Four centrosome-related genes to predict the prognosis and drug sensitivity of patients with colon cancer

World J Gastrointest Oncol. 2024 May 15;16(5):1908-1924. doi: 10.4251/wjgo.v16.i5.1908.

Abstract

Background: As the primary microtubule organizing center in animal cells, centrosome abnormalities are involved in human colon cancer.

Aim: To explore the role of centrosome-related genes (CRGs) in colon cancer.

Methods: CRGs were collected from public databases. Consensus clustering analysis was performed to separate the Cancer Genome Atlas cohort. Univariate Cox and least absolute shrinkage selection operator regression analyses were performed to identify candidate prognostic CRGs and construct a centrosome-related signature (CRS) to score colon cancer patients. A nomogram was developed to evaluate the CRS risk in colon cancer patients. An integrated bioinformatics analysis was conducted to explore the correlation between the CRS and tumor immune microenvironment and response to immunotherapy, chemotherapy, and targeted therapy. Single-cell transcriptome analysis was conducted to examine the immune cell landscape of core prognostic genes.
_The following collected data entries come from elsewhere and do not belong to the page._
Lemma tree_fp lvl bs blk c fp : tree lvl bs blk c fp → fp = blk :: tail fp.
Proof.
  destruct lvl; intros (p & o & its & _ & _ & _ & _ & Hm).
  - destruct Hm as (_ & _ & ->). done.
  - destruct Hm as (_ & _ & subs & _ & _ & ->). done.
Qed.

Lemma tree_clear_root lvl bs blk c fp p o its p' o' :
  tree lvl bs blk c fp → NoDup fp → bget bs blk = Some p → dpage p o its → dpage p' o' its →
  op_level o' = op_level o →
  has_flag (op_flags o') TRTREE_PAGE_LEAF = has_flag (op_flags o) TRTREE_PAGE_LEAF →
  tree lvl (bset bs blk p') blk c fp.
Proof.
  intros HT HN Hb Hp Hp' Hl Hf. pose proof (tree_fp _ _ _ _ _ HT) as Hfp. rewrite Hfp in HN |- *.
  apply NoDup_cons in HN as [Hn _]. eapply tree_copy; try done. by eapply bget_range.
Qed.

(** A tree has at least one block per level. *)
Lemma tree_height lvl bs blk c fp : tree lvl bs blk c fp → (lvl < length fp)%nat.
Proof.
  revert blk c fp. induction lvl as [|l IH]; intros blk c fp HT.
  - rewrite (tree_fp _ _ _ _ _ HT). cbn. lia.
  - apply tree_inner in HT as (p & o & its & subs & [_ _ _ _ _ Hne HS] & _ & ->).
    destruct HS as [|it s its subs Hs _]; [done|]. apply IH in Hs. unfold footprint. cbn.
    rewrite length_app. lia.
Qed.

(** The new root: two downlinks. *)
Lemma root_promote_run lvl bs w lg blk res c1 f1 c2 f2 :
  tree lvl bs blk c1 f1 → tree lvl bs (right_blkno res) c2 f2 → NoDup (f1 ++ f2) →
  good_box (left_box res) → good_box (right_box res) →
  zlen bs + 1 ≤ InvalidBlockNumber → Z.of_nat lvl + 1 < 2 ^ 16 →
  ∃ bs' lg',
    rtree_root_promote blk res (Z.of_nat lvl) (mkRel bs w lg) = (mkRel bs' w lg', Ok (zlen bs)) ∧
    zlen bs' = zlen bs + 1 ∧ (∀ b, b < zlen bs → b ≠ blk → bget bs' b = bget bs b) ∧
    tree (S lvl) bs' (zlen bs) (c1 ++ c2) (zlen bs :: f1 ++ f2).
Proof.
  intros HT1 HT2 HN Gl Gr Hmax Hlvl.
  pose proof (tree_range _ _ _ _ _ HT1) as HR1. pose proof (tree_range _ _ _ _ _ HT2) as HR2.
  rewrite Forall_forall in HR1, HR2.
  pose proof (HR1 _ (tree_root_in _ _ _ _ _ HT1)) as Hb1. pose proof (HR2 _ (tree_root_in _ _ _ _ _ HT2)) as Hb2.
  assert (HI : InvalidBlockNumber = 4294967295) by done.
  assert (∃ p o its, bget bs blk = Some p ∧ dpage p o its) as (p & o & its & Hb & Hp).
  { destruct lvl; destruct HT1 as (p & o & its & ? & ? & _); eauto. }
  apply NoDup_app in HN as HN'. destruct HN' as (HN1 & Hd & _).
  unfold rtree_root_promote. erewrite bind_run by (by apply ReadBuffer_run).
  erewrite bind_run by done. st_simpl.
  destruct (rtree_form_tuple_good (left_box res) (ItemPointerSet blk FirstOffsetNumber))
    as (lt & Hfl & Htl & Hlt); [done|].
  destruct (rtree_form_tuple_good (right_box res) (ItemPointerSet (right_blkno res) FirstOffsetNumber))
    as (rt & Hfr & Htr & Hrt); [done|].
  erewrite bind_run by (apply lift_run, Hfl). erewrite bind_run by (apply lift_run, Hfr).
  rewrite uint16_id by lia. pose proof (dpage_init TRTREE_PAGE_ROOT (Z.of_nat lvl + 1)) as Dr0.
  set (rp := rtree_init_datapage _ _) in *. clearbody rp.
  destruct (dpage_append rp _ [] lt Dr0 Hlt) as (rp1 & He1 & Dr1); [constructor|done|].
  erewrite bind_run by (apply lift_run, He1). cbn [fst].
  destruct (dpage_append rp1 _ ([] ++ [lt]) rt Dr1 Hrt) as (rp2 & He2 & Dr2); [by constructor|done|].
  erewrite bind_run by (apply lift_run, He2). cbn [fst app] in *.
  erewrite bind_run by done. erewrite bind_run by done. st_simpl.
  erewrite bind_run by (apply ReadBuffer_run; bget_simpl; exact Hb).
  unfold update_opaque at 1. rewrite (dpage_opaque _ _ _ Hp). erewrite bind_run by done.
  erewrite bind_run by done. erewrite bind_run by done. st_simpl.
  eexists _, _. split; [done|]. rewrite !zlen_bset, zlen_app. split; [done|]. split.
  { intros b ??. bget_simpl. done. }
  set (bs2 := bset (bs ++ [zero_page]) (zlen bs) rp2). set (p' := page_set_sp _ p).
  assert (Hg2 : ∀ b, b < zlen bs → bget bs2 b = bget bs b).
  { intros b ?. subst bs2. bget_simpl. done. }
  assert (HT1' : tree lvl (bset bs2 blk p') blk c1 f1).
  { eapply (tree_clear_root lvl bs2 blk c1 f1 p o its p'
      (set_op_flags (Z.land (op_flags o) (Z.lnot TRTREE_PAGE_ROOT)) o)); [|done|by rewrite Hg2 by lia|exact Hp| |done|].
    - eapply tree_frame; [exact HT1|]. intros b ?%HR1. apply Hg2. lia.
    - by eapply dpage_set_sp.
    - apply has_flag_clear_root. }
  assert (HT2' : tree lvl (bset bs2 blk p') (right_blkno res) c2 f2).
  { eapply tree_frame; [exact HT2|]. intros b Hin. pose proof (HR2 _ Hin).
    rewrite bget_bset_ne; [apply Hg2; lia|lia|]. intros ->. apply (Hd b); [|done].
    by eapply tree_root_in. }
  assert (Hc : ∀ x b, t_tid x = ItemPointerSet b FirstOffsetNumber → 0 ≤ b < zlen bs → child x = b).
  { intros x b Hx ?. unfold child. rewrite Hx. apply tid_block_roundtrip. lia. }
  assert (HI2 : inner lvl (bset bs2 blk p') (zlen bs) rp2
                  (mkOpaque InvalidBlockNumber TRTREE_PAGE_ROOT (Z.of_nat lvl + 1) 0)
                  [lt; rt] [(c1, f1); (c2, f2)]).
  { constructor; try done.
    - subst bs2. bget_simpl. done.
    - cbn. lia.
    - apply Forall_cons; split; [done|by apply Forall_singleton].
    - repeat constructor; unfold sub_tree; cbn [fst snd].
      + by rewrite (Hc lt blk Htl Hb1).
      + by rewrite (Hc rt _ Htr Hb2). }
  apply inner_tree in HI2. unfold contents, footprint in HI2. cbn in HI2.
  by rewrite !app_nil_r in HI2.
Qed.

(** * Insertion *)

(** Room for one more insertion: blocks and levels are numbered with 32 and 16 bits. *)
Definition has_room (s : Rel) (lvl : nat) : Prop :=
  nblocks s + Z.of_nat lvl + 2 ≤ InvalidBlockNumber ∧ Z.of_nat lvl + 1 < 2 ^ 16.

(** The insertion once the meta page [m] is read. *)
Definition insert_below (m : RTreeMetaPageData) (itup : IndexTuple) (box : RTreeTemporalBox) : M bool :=
  result ← rtree_insert_page (Z.to_nat (root_level m)) (root m) itup box;
  if split result then
    new_rootblk ← rtree_root_promote (root m) result (root_level m);
    metapage ← ReadBuffer 0;
    meta ← lift (meta_of metapage);
    WritePage 0 (page_set_sp (SpMeta (set_root new_rootblk (uint16 (root_level m + 1)) meta)) metapage);;
    MarkBufferDirty 0;;
    mret true
  else mret true.

Lemma insert_tree_run bs w lg lvl mp m c fp itup box :
  bget bs 0 = Some mp → pd_sp mp = Some (SpMeta m) → tree lvl bs (root m) c fp → NoDup fp →
  0 ∉ fp → has_room (mkRel bs w lg) lvl → tuple_ok itup → root_level m = Z.of_nat lvl →
  magic m = TRTREE_META_MAGIC → 2 ≤ zlen bs →
  ∃ s' lvl' c',
    insert_below m itup box (mkRel bs w lg) = (s', Ok true) ∧
    index_rep s' lvl' c' ∧ c' ≡ₚ itup :: c ∧ needs_wal s' = w ∧
    zlen bs ≤ nblocks s' ≤ zlen bs + Z.of_nat lvl + 2 ∧ (lvl' ≤ S lvl)%nat ∧
    (nblocks s' = zlen bs → grows itup bs (blocks s') ∧ bget (blocks s') 0 = bget bs 0).
Proof.
  intros Hm Hsp HT HN H0 [Hmax Hlev] Hit Hlvl Hmg H2. unfold nblocks in Hmax; cbn [blocks] in Hmax.
  destruct (insert_page_run lvl bs w lg (root m) c fp itup box HT HN Hit) as (bs1 & lg1 & res & He & HI);
    [lia|].
  unfold insert_below. rewrite Hlvl, Nat2Z.id. erewrite bind_run by (exact He).
  destruct HI as [Hlen Hfr Gl Gr HTR HG].
  assert (Hm1 : bget bs1 0 = Some mp) by (rewrite Hfr; [done|lia|done]).
  destruct (split res) eqn:Hs.
  - destruct HTR as (c1 & f1 & c2 & f2 & HT1 & HT2 & HP & HN12 & HW).
    assert (Hn0 : 0 ∉ f1 ++ f2) by (intros [?|?]%HW; [done|lia]).
    destruct (root_promote_run lvl bs1 w lg1 (root m) res c1 f1 c2 f2 HT1 HT2 HN12 Gl Gr)
      as (bs2 & lg2 & He2 & Hlen2 & Hfr2 & HT'); [lia|lia|].
    erewrite bind_run by (exact He2).
    assert (Hm2 : bget bs2 0 = Some mp).
    { rewrite Hfr2; [done|lia|]. intros E. apply H0. rewrite E. by eapply tree_root_in. }
    pose proof (bget_range _ _ _ Hm2).
    erewrite bind_run by (by apply ReadBuffer_run).
    unfold meta_of. rewrite Hsp. erewrite bind_run by done. do 2 (erewrite bind_run by done). st_simpl.
    eexists _, (S lvl), (c1 ++ c2). split; [done|]. st_simpl. rewrite zlen_bset.
    split_and!; [|done|done|lia|lia|lia|intros ?; lia].
    eexists _, _, (zlen bs1 :: f1 ++ f2). cbn [blocks]. split_and!; [by bget_simpl|done|done| | | | |].
    + cbn. rewrite uint16_id by lia. lia.
    + cbn [set_root root]. eapply tree_frame; [exact HT'|]. intros b Hb. apply bget_bset_ne; [lia|]. intros <-.
      apply elem_of_cons in Hb as [?|?]; [lia|done].
    + apply NoDup_cons. split; [|done]. intros [Hin|Hin]%HW; [|lia].
      pose proof (tree_range _ _ _ _ _ HT) as HR. rewrite Forall_forall in HR. apply HR in Hin. lia.
    + rewrite elem_of_cons. intros [?|?]; [lia|done].
    + unfold nblocks; cbn [blocks]. rewrite zlen_bset. lia.
  - destruct HTR as (c' & f' & HT' & HP & HN' & HW).
    eexists _, lvl, c'. split; [done|]. st_simpl. split_and!; [|done|done|lia|lia|lia|].
    2: { intros Hz. destruct (HG Hz) as [_ ?]. cbn [blocks]. by rewrite Hm1, Hm. }
    exists mp, m, f'. cbn [blocks]. split_and!; try done.
    + intros [?|?]%HW; [done|lia].
    + unfold nblocks; cbn [blocks]. lia.
Qed.

Lemma insert_enter s lvl c cube tid mp m :
  index_rep s lvl c → good_key cube → bget (blocks s) 0 = Some mp → pd_sp mp = Some (SpMeta m) →
  ∃ box, temporal_rtree_insert (Some cube) tid s = insert_below m (leaf_tuple cube tid) box s.
Proof.
  intros (mp' & m' & fp & Hm & Hsp & Hmg & _ & _ & _ & _ & H2) Hk Hm' Hsp'.
  assert (mp' = mp) as -> by congruence. assert (m' = m) as -> by congruence.
  unfold temporal_rtree_insert. erewrite bind_run by done.
  destruct (Z.ltb_spec (nblocks s) 2); [lia|]. erewrite bind_run by done.
  destruct (form_leaf_tuple cube Hk) as (it & Hf & Hset). erewrite bind_run by (apply lift_run, Hf).
  rewrite Hset. destruct (leaf_tuple_ok cube tid Hk) as [_ (b & Hb & _)].
  exists b. rewrite Hb. erewrite bind_run by (destruct s; by apply ReadBuffer_run).
  assert (Hmeta : meta_of mp = Ok m) by (unfold meta_of; by rewrite Hsp).
  erewrite bind_run by (apply lift_run, Hmeta). rewrite (proj2 (Z.eqb_eq _ _) Hmg). done.
Qed.

Lemma insert_run_grows s lvl c cube tid :
  index_rep s lvl c → has_room s lvl → good_key cube →
  ∃ s' lvl' c', temporal_rtree_insert (Some cube) tid s = (s', Ok true) ∧
    index_rep s' lvl' c' ∧ c' ≡ₚ leaf_tuple cube tid :: c ∧ needs_wal s' = needs_wal s ∧
    nblocks s ≤ nblocks s' ≤ nblocks s + Z.of_nat lvl + 2 ∧ (lvl' ≤ S lvl)%nat ∧
    (nblocks s' = nblocks s →
       grows (leaf_tuple cube tid) (blocks s) (blocks s') ∧ bget (blocks s') 0 = bget (blocks s) 0).
Proof.
  intros Hi Hroom Hk. pose proof Hi as (mp & m & fp & Hm & Hsp & Hmg & Hlvl & HT & HN & H0 & H2).
  destruct (insert_enter s lvl c cube tid mp m Hi Hk Hm Hsp) as [b ->]. destruct s as [bs w lg].
  eapply insert_tree_run; try done. by apply leaf_tuple_ok.
Qed.

Lemma insert_run s lvl c cube tid :
  index_rep s lvl c → has_room s lvl → good_key cube →
  ∃ s' lvl' c', temporal_rtree_insert (Some cube) tid s = (s', Ok true) ∧
    index_rep s' lvl' c' ∧ c' ≡ₚ leaf_tuple cube tid :: c ∧ needs_wal s' = needs_wal s ∧
    nblocks s ≤ nblocks s' ≤ nblocks s + Z.of_nat lvl + 2 ∧ (lvl' ≤ S lvl)%nat.
Proof.
  intros Hi Hroom Hk. destruct (insert_run_grows s lvl c cube tid Hi Hroom Hk)
    as (s' & lvl' & c' & ? & ? & ? & ? & ? & ? & _). by exists s', lvl', c'.
Qed.

(** C6. Inserting a row into an index succeeds and adds exactly its tuple to the leaves,
    however many pages split on the way, and leaves a well-formed index: the meta page
    points to a root of the recorded level, all leaves are at level 0, no page is reached
    twice and every page's tuples lie disjointly inside it.  The key is a box in range with some
    extent, and block numbers and levels are left. *)
Theorem insert_adds_tuple s lvl c cube tid :
  index_rep s lvl c → has_room s lvl → good_key cube →
  ∃ s' lvl' c', temporal_rtree_insert (Some cube) tid s = (s', Ok true) ∧
    index_rep s' lvl' c' ∧ c' ≡ₚ leaf_tuple cube tid :: c ∧
    nblocks s ≤ nblocks s' ≤ nblocks s + Z.of_nat lvl + 2 ∧ (lvl' ≤ S lvl)%nat.
Proof.
  intros Hi Hr Hk. destruct (insert_run s lvl c cube tid Hi Hr Hk) as (s' & lvl' & c' & ? & ? & ? & _ & ? & ?).
  by exists s', lvl', c'.
Qed.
Results: A total of 726 CRGs were collected from public databases. A CRS was constructed, which consisted of the following four genes: TSC1, AXIN2, COPS7A, and MTUS1. Colon cancer patients with a high-risk signature had poor survival. Patients with a high-risk signature exhibited decreased levels of plasma cells and activated memory CD4+ T cells. Regarding treatment response, patients with a high-risk signature were resistant to immunotherapy, chemotherapy, and targeted therapy. COPS7A expression was relatively high in endothelial cells and fibroblasts. MTUS1 expression was high in endothelial cells, fibroblasts, and malignant cells.

Conclusion: We constructed a centrosome-related prognostic signature that can accurately predict the prognosis of colon cancer patients, contributing to the development of individualized treatment for colon cancer.

Keywords: Centrosome; Colon cancer; Immune microenvironment; Prognostic; Signature; Therapy.